Source material section start

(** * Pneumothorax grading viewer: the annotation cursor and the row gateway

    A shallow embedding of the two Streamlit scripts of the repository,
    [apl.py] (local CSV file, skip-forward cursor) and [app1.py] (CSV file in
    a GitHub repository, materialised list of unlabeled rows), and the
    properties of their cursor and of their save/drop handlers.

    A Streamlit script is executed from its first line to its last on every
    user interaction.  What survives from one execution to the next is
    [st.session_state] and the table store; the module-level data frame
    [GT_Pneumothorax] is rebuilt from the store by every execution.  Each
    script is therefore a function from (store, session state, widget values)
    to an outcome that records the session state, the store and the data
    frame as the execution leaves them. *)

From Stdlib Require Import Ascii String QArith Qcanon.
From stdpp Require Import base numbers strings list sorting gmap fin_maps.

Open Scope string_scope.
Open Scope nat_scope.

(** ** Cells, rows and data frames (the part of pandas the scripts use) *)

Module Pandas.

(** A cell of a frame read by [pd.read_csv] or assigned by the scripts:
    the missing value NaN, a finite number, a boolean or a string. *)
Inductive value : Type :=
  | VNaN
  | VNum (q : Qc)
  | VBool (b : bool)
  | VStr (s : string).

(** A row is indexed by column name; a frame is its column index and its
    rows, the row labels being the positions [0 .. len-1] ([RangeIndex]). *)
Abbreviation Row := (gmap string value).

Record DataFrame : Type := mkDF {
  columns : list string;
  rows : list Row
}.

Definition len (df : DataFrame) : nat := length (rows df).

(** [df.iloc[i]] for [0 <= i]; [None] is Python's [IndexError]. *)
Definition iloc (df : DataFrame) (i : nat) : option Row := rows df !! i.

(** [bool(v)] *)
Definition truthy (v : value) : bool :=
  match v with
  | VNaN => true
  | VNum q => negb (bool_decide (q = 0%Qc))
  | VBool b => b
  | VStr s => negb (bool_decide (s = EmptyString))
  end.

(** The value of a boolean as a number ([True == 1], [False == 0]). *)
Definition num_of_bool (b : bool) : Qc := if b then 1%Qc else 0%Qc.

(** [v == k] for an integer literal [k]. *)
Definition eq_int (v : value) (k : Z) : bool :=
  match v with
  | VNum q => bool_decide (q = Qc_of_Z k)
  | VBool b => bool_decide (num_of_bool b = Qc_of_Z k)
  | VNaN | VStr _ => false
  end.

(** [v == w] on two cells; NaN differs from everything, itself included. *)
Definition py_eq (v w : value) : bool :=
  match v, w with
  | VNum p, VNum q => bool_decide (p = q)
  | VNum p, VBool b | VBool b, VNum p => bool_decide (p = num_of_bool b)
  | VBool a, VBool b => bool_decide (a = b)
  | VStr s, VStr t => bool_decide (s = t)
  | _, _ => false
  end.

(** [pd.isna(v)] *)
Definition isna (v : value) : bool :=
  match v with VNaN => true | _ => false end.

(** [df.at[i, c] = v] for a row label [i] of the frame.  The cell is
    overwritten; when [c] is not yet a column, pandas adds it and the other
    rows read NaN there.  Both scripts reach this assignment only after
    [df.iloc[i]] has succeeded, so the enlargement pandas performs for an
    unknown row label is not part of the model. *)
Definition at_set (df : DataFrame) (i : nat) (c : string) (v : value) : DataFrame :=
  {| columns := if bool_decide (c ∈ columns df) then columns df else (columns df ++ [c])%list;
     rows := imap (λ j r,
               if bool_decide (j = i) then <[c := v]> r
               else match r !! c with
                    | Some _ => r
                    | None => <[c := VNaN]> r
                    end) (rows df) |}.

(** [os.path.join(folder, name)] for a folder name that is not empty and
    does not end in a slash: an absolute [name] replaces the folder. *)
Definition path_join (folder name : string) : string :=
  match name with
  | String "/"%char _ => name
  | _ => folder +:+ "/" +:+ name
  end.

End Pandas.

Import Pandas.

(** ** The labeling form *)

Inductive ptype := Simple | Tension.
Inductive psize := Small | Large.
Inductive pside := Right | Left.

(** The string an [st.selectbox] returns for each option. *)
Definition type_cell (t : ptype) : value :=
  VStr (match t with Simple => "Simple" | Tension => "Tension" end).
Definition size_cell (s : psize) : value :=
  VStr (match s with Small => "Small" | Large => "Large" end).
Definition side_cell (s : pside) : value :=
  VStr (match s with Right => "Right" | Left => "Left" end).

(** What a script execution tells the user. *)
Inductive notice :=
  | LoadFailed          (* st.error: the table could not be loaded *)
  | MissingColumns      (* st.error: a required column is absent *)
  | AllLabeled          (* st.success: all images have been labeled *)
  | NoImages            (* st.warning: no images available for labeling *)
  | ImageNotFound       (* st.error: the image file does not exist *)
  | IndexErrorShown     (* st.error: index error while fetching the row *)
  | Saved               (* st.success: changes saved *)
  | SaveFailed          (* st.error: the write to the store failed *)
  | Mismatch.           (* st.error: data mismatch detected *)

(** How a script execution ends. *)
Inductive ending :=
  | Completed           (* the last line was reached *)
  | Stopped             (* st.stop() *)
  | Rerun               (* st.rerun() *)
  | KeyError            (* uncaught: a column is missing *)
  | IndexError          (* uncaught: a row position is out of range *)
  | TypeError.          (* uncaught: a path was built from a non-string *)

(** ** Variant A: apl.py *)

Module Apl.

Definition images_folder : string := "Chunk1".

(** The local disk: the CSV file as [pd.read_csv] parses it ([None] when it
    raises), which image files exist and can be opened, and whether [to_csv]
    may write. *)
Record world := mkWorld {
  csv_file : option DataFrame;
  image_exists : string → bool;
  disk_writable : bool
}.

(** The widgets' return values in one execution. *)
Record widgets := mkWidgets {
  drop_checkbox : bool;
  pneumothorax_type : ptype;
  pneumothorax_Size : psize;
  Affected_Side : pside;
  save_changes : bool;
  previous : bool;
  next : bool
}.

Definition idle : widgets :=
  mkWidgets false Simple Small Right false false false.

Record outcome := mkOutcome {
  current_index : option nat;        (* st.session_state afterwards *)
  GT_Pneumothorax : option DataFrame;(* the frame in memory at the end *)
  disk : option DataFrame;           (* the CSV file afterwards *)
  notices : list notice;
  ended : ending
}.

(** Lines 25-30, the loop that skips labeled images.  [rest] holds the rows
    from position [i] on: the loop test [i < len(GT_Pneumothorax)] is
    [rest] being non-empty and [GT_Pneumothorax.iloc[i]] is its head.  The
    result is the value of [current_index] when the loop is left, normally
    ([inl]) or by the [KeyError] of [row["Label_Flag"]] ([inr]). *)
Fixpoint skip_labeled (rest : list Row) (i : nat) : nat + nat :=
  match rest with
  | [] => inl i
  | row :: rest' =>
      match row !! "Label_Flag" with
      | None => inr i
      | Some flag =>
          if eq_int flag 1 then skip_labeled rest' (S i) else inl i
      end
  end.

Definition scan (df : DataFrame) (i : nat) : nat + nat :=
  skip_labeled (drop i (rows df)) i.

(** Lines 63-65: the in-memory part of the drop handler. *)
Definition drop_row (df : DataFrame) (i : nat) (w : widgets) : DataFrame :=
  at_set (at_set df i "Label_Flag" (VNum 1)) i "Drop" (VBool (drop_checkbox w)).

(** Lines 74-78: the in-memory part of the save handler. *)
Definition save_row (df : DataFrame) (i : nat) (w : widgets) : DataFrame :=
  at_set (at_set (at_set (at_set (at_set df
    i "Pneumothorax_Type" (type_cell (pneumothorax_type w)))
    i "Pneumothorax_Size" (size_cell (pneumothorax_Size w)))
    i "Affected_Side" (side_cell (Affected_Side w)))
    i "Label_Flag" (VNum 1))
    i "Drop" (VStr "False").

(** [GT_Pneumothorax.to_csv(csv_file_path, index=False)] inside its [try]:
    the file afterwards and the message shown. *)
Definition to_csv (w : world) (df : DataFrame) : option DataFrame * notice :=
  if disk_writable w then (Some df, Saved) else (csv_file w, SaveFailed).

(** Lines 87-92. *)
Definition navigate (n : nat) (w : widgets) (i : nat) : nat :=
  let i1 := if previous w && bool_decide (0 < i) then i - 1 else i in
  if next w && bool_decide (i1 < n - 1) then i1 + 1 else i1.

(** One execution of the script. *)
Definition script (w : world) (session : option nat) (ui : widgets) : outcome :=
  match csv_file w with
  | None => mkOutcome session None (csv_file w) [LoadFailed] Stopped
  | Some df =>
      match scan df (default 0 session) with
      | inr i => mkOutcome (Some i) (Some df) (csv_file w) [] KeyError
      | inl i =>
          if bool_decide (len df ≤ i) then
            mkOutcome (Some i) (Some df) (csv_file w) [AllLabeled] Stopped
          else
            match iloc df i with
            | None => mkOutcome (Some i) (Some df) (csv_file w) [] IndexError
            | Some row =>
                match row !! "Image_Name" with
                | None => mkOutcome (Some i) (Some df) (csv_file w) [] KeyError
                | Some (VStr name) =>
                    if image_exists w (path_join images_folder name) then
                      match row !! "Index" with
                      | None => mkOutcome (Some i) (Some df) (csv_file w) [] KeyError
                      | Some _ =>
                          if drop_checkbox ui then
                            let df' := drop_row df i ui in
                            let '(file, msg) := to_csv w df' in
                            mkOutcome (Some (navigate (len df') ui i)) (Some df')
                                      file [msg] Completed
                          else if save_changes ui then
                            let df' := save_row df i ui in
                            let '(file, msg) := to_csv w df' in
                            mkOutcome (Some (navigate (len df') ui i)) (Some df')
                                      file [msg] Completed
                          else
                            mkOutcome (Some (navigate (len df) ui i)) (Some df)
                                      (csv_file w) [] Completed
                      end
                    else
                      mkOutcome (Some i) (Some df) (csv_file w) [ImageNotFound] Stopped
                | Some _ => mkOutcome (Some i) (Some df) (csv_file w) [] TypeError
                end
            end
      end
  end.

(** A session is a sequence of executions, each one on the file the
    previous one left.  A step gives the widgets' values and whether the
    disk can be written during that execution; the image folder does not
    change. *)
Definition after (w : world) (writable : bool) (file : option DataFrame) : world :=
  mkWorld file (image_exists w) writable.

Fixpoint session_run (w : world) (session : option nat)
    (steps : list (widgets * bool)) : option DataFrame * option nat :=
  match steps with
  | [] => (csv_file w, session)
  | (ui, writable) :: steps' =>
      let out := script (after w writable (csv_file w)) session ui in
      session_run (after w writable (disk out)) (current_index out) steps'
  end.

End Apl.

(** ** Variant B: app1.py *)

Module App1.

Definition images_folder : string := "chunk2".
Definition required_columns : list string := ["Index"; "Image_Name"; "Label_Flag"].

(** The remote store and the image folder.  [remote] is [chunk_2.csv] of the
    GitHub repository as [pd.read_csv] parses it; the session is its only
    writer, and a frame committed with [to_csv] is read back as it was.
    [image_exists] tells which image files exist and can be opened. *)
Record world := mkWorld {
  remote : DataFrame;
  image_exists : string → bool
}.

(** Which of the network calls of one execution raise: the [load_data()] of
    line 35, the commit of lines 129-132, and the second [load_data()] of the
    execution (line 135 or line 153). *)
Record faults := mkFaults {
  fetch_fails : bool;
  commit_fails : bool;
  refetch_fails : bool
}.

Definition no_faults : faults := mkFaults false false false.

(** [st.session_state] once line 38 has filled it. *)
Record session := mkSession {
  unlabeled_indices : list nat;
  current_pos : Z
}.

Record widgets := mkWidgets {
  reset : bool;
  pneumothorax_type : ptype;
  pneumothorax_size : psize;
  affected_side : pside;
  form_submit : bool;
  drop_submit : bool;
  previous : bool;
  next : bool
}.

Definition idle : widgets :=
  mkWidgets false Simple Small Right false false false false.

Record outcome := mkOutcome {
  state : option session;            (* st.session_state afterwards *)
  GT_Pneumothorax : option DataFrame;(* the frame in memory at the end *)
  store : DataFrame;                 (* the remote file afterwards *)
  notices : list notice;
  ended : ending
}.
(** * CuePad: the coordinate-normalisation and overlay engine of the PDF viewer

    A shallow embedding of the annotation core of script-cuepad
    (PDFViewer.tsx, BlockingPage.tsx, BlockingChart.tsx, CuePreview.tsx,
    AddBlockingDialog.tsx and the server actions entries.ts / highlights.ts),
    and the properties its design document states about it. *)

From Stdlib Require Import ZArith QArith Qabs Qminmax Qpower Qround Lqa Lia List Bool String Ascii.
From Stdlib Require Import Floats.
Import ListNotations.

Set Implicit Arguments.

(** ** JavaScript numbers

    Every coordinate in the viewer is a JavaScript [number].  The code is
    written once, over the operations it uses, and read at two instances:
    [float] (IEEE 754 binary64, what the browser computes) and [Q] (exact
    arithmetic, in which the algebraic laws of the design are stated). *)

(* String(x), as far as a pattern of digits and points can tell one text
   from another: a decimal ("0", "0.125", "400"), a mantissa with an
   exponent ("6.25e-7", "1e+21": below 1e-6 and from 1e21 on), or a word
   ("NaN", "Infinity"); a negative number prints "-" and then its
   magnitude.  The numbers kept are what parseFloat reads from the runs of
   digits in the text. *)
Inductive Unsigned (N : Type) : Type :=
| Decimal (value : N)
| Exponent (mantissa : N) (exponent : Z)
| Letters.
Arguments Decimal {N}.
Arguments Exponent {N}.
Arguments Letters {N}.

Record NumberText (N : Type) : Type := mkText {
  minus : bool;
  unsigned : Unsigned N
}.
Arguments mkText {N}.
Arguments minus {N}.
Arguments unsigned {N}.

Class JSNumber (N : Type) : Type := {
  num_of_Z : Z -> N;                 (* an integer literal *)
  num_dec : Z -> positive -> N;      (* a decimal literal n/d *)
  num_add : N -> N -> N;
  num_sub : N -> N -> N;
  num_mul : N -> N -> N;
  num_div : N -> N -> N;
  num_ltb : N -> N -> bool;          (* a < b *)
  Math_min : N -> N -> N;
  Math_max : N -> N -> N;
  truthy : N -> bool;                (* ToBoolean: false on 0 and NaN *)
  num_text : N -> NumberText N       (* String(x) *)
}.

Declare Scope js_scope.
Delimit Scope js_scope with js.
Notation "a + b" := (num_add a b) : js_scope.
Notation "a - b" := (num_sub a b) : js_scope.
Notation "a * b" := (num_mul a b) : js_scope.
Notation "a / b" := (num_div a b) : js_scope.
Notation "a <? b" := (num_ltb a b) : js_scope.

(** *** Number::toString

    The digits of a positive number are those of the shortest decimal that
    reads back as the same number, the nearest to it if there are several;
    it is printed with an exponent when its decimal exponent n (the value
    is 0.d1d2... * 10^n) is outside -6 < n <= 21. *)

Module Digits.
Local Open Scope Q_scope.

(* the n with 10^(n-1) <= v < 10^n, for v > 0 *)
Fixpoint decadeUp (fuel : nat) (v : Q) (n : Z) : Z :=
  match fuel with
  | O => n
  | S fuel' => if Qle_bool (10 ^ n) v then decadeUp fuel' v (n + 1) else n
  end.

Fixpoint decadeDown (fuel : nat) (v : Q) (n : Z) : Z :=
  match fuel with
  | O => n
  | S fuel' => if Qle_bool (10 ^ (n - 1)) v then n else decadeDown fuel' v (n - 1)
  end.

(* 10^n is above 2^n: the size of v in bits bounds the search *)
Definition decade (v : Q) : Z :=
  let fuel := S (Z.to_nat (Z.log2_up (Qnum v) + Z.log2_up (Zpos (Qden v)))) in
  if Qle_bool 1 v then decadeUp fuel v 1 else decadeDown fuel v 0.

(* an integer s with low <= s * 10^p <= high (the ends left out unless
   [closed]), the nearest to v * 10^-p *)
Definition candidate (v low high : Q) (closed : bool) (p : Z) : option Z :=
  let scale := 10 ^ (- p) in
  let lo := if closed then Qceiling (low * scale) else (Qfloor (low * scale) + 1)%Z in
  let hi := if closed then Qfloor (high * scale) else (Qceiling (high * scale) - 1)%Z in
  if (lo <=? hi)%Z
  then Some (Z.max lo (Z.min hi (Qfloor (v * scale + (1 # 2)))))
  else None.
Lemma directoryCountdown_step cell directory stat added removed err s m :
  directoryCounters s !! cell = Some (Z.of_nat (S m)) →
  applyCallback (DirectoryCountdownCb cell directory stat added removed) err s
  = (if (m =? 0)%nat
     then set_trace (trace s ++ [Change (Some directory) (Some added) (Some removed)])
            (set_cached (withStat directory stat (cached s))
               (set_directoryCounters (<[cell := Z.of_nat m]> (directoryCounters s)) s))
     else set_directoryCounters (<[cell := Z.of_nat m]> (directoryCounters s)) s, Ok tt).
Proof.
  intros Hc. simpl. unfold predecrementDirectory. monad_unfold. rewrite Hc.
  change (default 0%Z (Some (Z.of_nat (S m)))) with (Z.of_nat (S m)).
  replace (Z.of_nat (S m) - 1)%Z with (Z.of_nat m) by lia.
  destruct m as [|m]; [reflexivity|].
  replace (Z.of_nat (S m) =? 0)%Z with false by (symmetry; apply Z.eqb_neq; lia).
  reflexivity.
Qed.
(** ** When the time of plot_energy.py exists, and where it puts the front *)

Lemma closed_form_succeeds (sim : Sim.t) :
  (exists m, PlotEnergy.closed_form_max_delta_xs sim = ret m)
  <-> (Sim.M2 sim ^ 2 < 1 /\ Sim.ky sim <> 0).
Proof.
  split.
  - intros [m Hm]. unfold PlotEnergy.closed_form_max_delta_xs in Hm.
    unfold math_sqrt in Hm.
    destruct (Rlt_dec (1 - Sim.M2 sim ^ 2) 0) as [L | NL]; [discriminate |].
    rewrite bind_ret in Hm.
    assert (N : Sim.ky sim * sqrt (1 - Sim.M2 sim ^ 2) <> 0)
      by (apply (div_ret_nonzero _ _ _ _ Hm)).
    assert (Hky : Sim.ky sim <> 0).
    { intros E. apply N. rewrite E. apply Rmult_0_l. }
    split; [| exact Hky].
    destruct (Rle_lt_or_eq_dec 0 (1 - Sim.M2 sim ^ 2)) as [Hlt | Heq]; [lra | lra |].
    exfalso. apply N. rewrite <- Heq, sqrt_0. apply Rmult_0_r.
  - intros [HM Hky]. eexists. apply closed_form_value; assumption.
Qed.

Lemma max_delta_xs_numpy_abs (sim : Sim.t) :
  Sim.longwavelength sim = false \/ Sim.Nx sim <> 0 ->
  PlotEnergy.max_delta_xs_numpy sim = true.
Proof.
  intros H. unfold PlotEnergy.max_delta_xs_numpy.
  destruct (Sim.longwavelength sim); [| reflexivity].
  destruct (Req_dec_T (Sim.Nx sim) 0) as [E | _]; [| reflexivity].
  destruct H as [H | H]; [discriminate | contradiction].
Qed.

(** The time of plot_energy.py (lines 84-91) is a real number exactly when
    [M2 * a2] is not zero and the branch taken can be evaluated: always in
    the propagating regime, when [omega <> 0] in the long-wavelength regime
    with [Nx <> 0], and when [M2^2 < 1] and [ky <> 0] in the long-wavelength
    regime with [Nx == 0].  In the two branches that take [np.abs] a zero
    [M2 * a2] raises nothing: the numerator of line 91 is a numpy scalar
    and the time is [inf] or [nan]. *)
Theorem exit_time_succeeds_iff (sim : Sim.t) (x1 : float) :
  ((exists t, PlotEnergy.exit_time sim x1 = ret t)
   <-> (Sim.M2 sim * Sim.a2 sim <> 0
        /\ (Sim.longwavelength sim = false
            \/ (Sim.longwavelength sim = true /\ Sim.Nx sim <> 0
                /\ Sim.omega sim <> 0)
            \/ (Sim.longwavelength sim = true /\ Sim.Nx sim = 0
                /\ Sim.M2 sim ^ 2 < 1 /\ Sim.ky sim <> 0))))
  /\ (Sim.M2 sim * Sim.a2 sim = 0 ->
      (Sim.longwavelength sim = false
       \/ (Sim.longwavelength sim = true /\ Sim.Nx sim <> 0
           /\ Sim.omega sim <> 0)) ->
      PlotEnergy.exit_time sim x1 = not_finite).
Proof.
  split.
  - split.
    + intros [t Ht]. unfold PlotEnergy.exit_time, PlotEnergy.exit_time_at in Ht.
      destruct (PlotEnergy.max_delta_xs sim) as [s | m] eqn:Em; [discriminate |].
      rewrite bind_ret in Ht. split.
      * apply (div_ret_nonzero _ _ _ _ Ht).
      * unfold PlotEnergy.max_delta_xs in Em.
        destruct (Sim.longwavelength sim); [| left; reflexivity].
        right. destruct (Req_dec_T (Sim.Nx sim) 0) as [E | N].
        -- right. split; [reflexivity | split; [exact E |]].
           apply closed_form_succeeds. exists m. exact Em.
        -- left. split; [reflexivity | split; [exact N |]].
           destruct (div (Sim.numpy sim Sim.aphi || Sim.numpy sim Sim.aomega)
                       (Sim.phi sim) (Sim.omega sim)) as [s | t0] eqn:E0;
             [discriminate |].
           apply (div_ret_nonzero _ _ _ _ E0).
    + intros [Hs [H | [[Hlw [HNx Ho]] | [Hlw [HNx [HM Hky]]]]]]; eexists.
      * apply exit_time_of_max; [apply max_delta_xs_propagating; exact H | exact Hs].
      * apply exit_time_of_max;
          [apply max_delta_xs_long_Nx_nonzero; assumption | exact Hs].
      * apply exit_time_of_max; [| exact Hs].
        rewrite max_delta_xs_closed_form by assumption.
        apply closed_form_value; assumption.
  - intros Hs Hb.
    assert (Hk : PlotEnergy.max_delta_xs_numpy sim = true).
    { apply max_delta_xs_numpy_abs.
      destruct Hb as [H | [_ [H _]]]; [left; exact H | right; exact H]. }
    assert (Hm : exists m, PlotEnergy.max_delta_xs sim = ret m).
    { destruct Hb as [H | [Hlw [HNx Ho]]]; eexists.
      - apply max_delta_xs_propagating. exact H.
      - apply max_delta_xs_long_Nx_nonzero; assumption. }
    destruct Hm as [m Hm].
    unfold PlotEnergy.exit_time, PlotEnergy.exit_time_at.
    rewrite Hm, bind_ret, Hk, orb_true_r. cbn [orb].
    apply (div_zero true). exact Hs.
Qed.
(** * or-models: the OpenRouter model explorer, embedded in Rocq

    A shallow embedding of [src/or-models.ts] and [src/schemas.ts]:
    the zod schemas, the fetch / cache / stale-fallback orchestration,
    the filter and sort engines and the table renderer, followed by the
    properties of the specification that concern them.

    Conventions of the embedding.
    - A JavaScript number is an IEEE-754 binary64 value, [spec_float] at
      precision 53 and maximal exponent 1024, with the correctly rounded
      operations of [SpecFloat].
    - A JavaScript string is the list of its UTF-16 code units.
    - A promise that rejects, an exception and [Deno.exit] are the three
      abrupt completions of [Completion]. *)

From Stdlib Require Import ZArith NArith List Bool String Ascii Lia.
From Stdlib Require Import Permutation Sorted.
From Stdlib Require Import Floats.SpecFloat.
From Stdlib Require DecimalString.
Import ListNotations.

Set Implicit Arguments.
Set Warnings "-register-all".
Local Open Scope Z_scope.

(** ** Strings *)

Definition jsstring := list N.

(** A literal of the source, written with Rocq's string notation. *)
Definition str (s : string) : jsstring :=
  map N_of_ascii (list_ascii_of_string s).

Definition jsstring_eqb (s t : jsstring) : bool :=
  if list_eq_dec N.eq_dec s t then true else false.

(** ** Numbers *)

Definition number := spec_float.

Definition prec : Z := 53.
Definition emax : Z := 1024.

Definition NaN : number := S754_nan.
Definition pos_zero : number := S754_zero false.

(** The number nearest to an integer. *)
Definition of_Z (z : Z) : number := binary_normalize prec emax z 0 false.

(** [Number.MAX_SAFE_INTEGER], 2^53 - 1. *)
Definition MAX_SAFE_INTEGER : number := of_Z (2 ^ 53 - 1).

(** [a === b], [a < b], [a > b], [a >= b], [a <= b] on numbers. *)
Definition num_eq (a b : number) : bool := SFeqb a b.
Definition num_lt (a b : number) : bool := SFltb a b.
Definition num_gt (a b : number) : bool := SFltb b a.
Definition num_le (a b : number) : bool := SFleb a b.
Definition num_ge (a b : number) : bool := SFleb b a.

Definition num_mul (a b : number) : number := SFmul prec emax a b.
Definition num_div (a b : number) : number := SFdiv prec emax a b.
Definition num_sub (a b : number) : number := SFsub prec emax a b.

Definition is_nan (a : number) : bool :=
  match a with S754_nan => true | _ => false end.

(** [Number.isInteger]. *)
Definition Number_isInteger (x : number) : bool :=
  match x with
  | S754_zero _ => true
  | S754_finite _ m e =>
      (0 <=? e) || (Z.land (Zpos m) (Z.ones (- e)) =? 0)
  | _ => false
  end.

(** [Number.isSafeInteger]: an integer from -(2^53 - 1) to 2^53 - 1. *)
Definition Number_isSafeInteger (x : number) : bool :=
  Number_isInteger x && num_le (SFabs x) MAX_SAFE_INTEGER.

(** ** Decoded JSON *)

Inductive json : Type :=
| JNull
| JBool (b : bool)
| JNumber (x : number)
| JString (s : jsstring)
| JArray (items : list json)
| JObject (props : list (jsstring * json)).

Source material section end

* Task objective
Would you retype the lines above from the one with "script is therefore" down to the one with "From Stdlib Require Import Ascii", word for word, both ends included and no other lines?

* Response area
    script is therefore a function from (store, session state, widget values)
    to an outcome that records the session state, the store and the data
    frame as the execution leaves them. *)

From Stdlib Require Import Ascii String QArith Qcanon.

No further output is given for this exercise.